The only possibly relevant change we've made is retiring Brion Vibber's TitleKey extension, because according to the documentation on that page, "This extension provides no benefit if you are using CirrusSearch." The problem begin somewhere around the same time. I reinstalled TitleKey but the problem remains, so this could just be coincidence. Any thoughts on this, or on the mystery in general?

@dcausse - Also to answer your question, if I look at User:Jsmith with ?action=cirrusDump, then yes, the redirect "John Smith" is listed in the JSON:

"redirect":[{"namespace":0,"title":"John Smith"}]

Thinking outside the box: maybe our wiki search box was somehow using the default MediaWiki search engine (mySQL full-text search) for auto-suggest, even though CirrusSearch was working for actual submitted searches. Is that possible? If so, do you know how we might re-configure our wiki to make it happen again?

Solved it! The cause is indeed the TitleKey extension. When it's installed, auto-suggest works for cross-namespace redirects in the wiki search box.

I have not investigated why it works, but it works.

Glad to hear you solved your issue, I'll mark this specific bug as duplicate of T115756 because the root cause is the same limitation in CirrusSearch.

@dcausse - In this ticket, you wrote about crossnamespace redirects support in CirrusSearch:

prefix search [in CirrusSearch] does not support crossnamespace redirects: creating a page in the main namespace that redirects to another namespace.

However, on English Wikipedia, crossnamespace redirects do show up in prefix search. Example: Wikipedia policy is a redirect to Wikipedia:List of policies, and yet somehow, the redirect shows up in prefix search.

wikipedia policy prefix search.png (120×264 px, 2 KB)

Could you please explain why this works on Wikipedia? We really need crossnamespace redirects to show up as search suggestions on our wiki. Thank you very much.

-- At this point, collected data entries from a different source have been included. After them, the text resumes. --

(** [MIN_RESULT_CAPS]: the smallest payload each producer can still emit. *)
Definition MIN_RESULT_CAPS : list (string * Z) :=
  [("history_search", skeleton_chars (PDict
      [(u "matches", PList []); (u "complete", PBool false); (u "scanned_count", PInt 0);
       (u "unavailable_count", PInt 0); (u "coverage_gap", PBool false);
       (u "next_cursor", xs CURSOR_MAX_CHARS)]));
   ("history_fetch", skeleton_chars (PDict
      [(u "anchor", PDict
          [(u "message_id", xs 64); (u "ts", PFloat (float_of_int 1720000000));
           (u "role", PStr (u "assistant")); (u "content", PStr []);
           (u "content_truncated", PBool true); (u "unavailable", PBool true);
           (u "content_type", PStr (u "file"))]);
       (u "before", PList []); (u "after", PList []); (u "unavailable_count", PInt 0);
       (u "omitted_before", PInt 0); (u "omitted_after", PInt 0)]));
   ("web_fetch", skeleton_chars (PDict
      [(u "url", xs 1000); (u "total_chars", PInt 300000); (u "offset", PInt 300000);
       (u "returned_chars", PInt 0); (u "next_offset", PNone); (u "has_more", PBool false);
       (u "source_truncated", PBool true); (u "text", PStr [])]));
   ("memory_index", 512); ("memory_search", 512); ("memory_fetch", 512)].

Definition ATOMIC_TOOL_NAMES : list string := MIN_RESULT_CAPS.*1.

@maiden_taiwan crossnamespace redirects is partially supported by the CompletionSuggester and it's what you see on Wikipedia sites.
The completion suggester differs from the classic prefix search as it works on its own index allowing us to do slightly more complex process at index time. The drawback is that it's not yet realtime, a maintenance script need to be run to refresh suggestions.
If you want to give it a try you'll need recent MW version (one that supports the option $wgCirrusSearchUseCompletionSuggester so at least 1.27 I think, but please double check).

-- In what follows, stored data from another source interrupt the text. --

(** [skipped]: another session holds the lock of the picked row when the second
    statement runs, which then sees no row ([SKIP LOCKED]). *)
Definition claim_once (worker : string) (lanes : option (list string)) (now clk1 clk2 : Z)
    (skipped : bool) (d : db) : claim_turn :=
  match pick (select_jobs (claimable lanes now clk1 d) d) with
  | Some head =>
      match d_runtime d !! j_user head with
      | Some (st, gen) =>
          if String.eqb st "v2" then
            if skipped then Again d
            else
              match claim_sql worker (j_id head) gen now clk2 d with
              | Locked0 => Again d
              | Superseded d => Again d
              | Claimed j d => Got j d
              end
          else Again (retire (j_id head) now d)
      | None =>
          (* the head has no state row: retire the first such row *)
          match pick (select_jobs (fun j => claimable lanes now clk1 d j
                        && negb (bool_decide (is_Some (d_runtime d !! j_user j)))) d) with
          | Some orphan => Again (retire (j_id orphan) now d)
          | None => Idle d
          end
      end
  | None => Idle d
  end.

(** What the k-th turn of the loop meets: the three clock readings, whether the
    picked row is locked by another session, and what other sessions commit
    before the next turn. *)
Record turn_env : Type := mkTurn {
  t_now : Z;
  t_clk1 : Z;
  t_clk2 : Z;
  t_skipped : bool;
  t_others : db -> db;
}.

(** The loop. [None] is a loop that has not ended within its fuel. *)
Fixpoint claim_next_job (fuel : nat) (worker : string) (lanes : option (list string))
    (turn : nat -> turn_env) (k : nat) (d : db) : option (db * option job) :=
  match fuel with
  | O => None
  | S fuel =>
      let t := turn k in
      match claim_once worker lanes (t_now t) (t_clk1 t) (t_clk2 t) (t_skipped t) d with
      | Idle d => Some (d, None)
      | Got j d => Some (d, Some j)
      | Again d => claim_next_job fuel worker lanes turn (S k) (t_others t d)
      end
  end.

(** ** Leases and ownership *)

Definition claim_live (clk : Z) (c : Z * string) (j : job) : bool :=
  (j_id j =? c.1) && is_owner j c.2 && owned j && later (j_lease j) clk.

Definition valid_active_claims (claims : list (Z * string)) (clk : Z) (d : db) : list (Z * string) :=
  filter (fun c => existsb (claim_live clk c) (d_jobs d) = true) claims.

Definition valid_reconcile_claims (claims : list (Z * string)) (clk : Z) (d : db)
    : list (Z * string) :=
  filter (fun c => existsb (fun j => (j_id j =? c.1) && is_owner j c.2 &&
            ((owned j && later (j_lease j) clk)
             || bool_decide (j_status j ∈ [completed; failed]))) (d_jobs d) = true) claims.

(** The generation of the job's user, when the job exists and its user is
    hosted by V2. *)
Definition job_generation (id : Z) (d : db) : option Z :=
  match job_at id d with Some j => v2_generation (j_user j) d | None => None end.

(** [cur.rowcount == 1] of an update on one key. *)
Definition update_one (p : job -> bool) (sets : job -> list assign) (d : db) : db * bool :=
  match select_job p d with Some _ => (update_jobs p sets d, true) | None => (d, false) end.

Definition mark_running (id : Z) (worker : string) (clk : Z) (d : db) : db * bool :=
  match job_generation id d with
  | None => (d, false)
  | Some gen =>
      update_one (fun j => (j_id j =? id) && bool_decide (j_status j = claimed)
                           && match j_lease j with None => true | Some l => clk <? l end
                           && is_owner j worker && has_generation j gen)
        (fun _ => [SetStatus running; SetStarted (Some clk); SetLease (Some (clk + running_ttl cfg));
                   SetDeadline (Some (clk + running_ttl cfg))]) d
  end.

(** The fence of the owner's own updates. *)
Definition owns_live (id : Z) (worker : string) (t : Z) (j : job) : bool :=
  (j_id j =? id) && owned j && is_owner j worker && later (j_lease j) t.

Definition renew_job_lease (id : Z) (worker : string) (ttl clk : Z) (d : db) : db * bool :=
  match job_generation id d with
  | None => (d, false)
  | Some gen =>
      update_one (fun j => owns_live id worker clk j && has_generation j gen)
        (fun _ => [SetLease (Some (clk + ttl)); SetDeadline (Some (clk + ttl))]) d
  end.

Definition mark_completed (id : Z) (worker : string) (clear_backoff : bool)
    (wake_result wake_reason : option string) (now clk : Z) (d : db) : db * bool :=
  match select_job (owns_live id worker now) d with
  | None => (d, false)
  | Some j =>
      let d := update_jobs (owns_live id worker now)
                 (fun _ => [SetStatus completed; SetFinished (Some now); SetWakeResult wake_result;
                            SetWakeReason wake_reason]) d in
      let d := (Wake.record_result_on_cursor (j_user j) (j_lane j) id "" clk d).1 in
      let d := if clear_backoff && bool_decide (j_lane j ∈ Wake.FAIL_BACKOFF_WAKE_LANES)
               then Wake.clear_wake_backoff (j_user j) d else d in
      (d, true)
  end.

(** [mark_failed]; the result carries the reviews to copy and whether the wake
    circuit opened. *)
Definition mark_failed (id : Z) (worker error error_class : string) (backoff : option (Z * Z * Z))
    (now clk : Z) (d : db) : db * option (list (string * Z) * bool) :=
  match select_job (owns_live id worker now) d with
  | None => (d, None)
  | Some j =>
      let d := update_jobs (owns_live id worker now)
                 (fun k => [SetStatus failed; SetFinished (Some now);
                            SetError (Some (clip500 error)); SetAttempts (j_attempts k + 1)]) d in
      let d := if bool_decide (j_lane j ∈ ["chat"; "scheduled"])
               then queue_terminal_failure id (j_user j) error error_class d else d in
      let d := match backoff with
               | Some (wall, base, cap) =>
                   if bool_decide (j_lane j ∈ Wake.FAIL_BACKOFF_WAKE_LANES)
                   then Wake.arm_wake_backoff (j_user j) wall base cap d else d
               | None => d
               end in
      let '(d, opened) := Wake.record_result_on_cursor (j_user j) (j_lane j) id error_class clk d in
      let '(d, reviews) := recover_review_runner id now d in
      ((queue_failure_review id now d).1, Some (reviews, opened))
  end.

The maintenance script is maintenance/updateSuggesterIndex.php and it must be added to a cron entry at refreshed according to your needs. On wikipedias it's run once a day.
Once you have built the completion suggester index (the first time you run updateSuggesterIndex.php) you can enable it for all you users by setting :

$wgCirrusSearchUseCompletionSuggester = 'yes'

@dcausse - Thank you so much for that information! We'll try it out.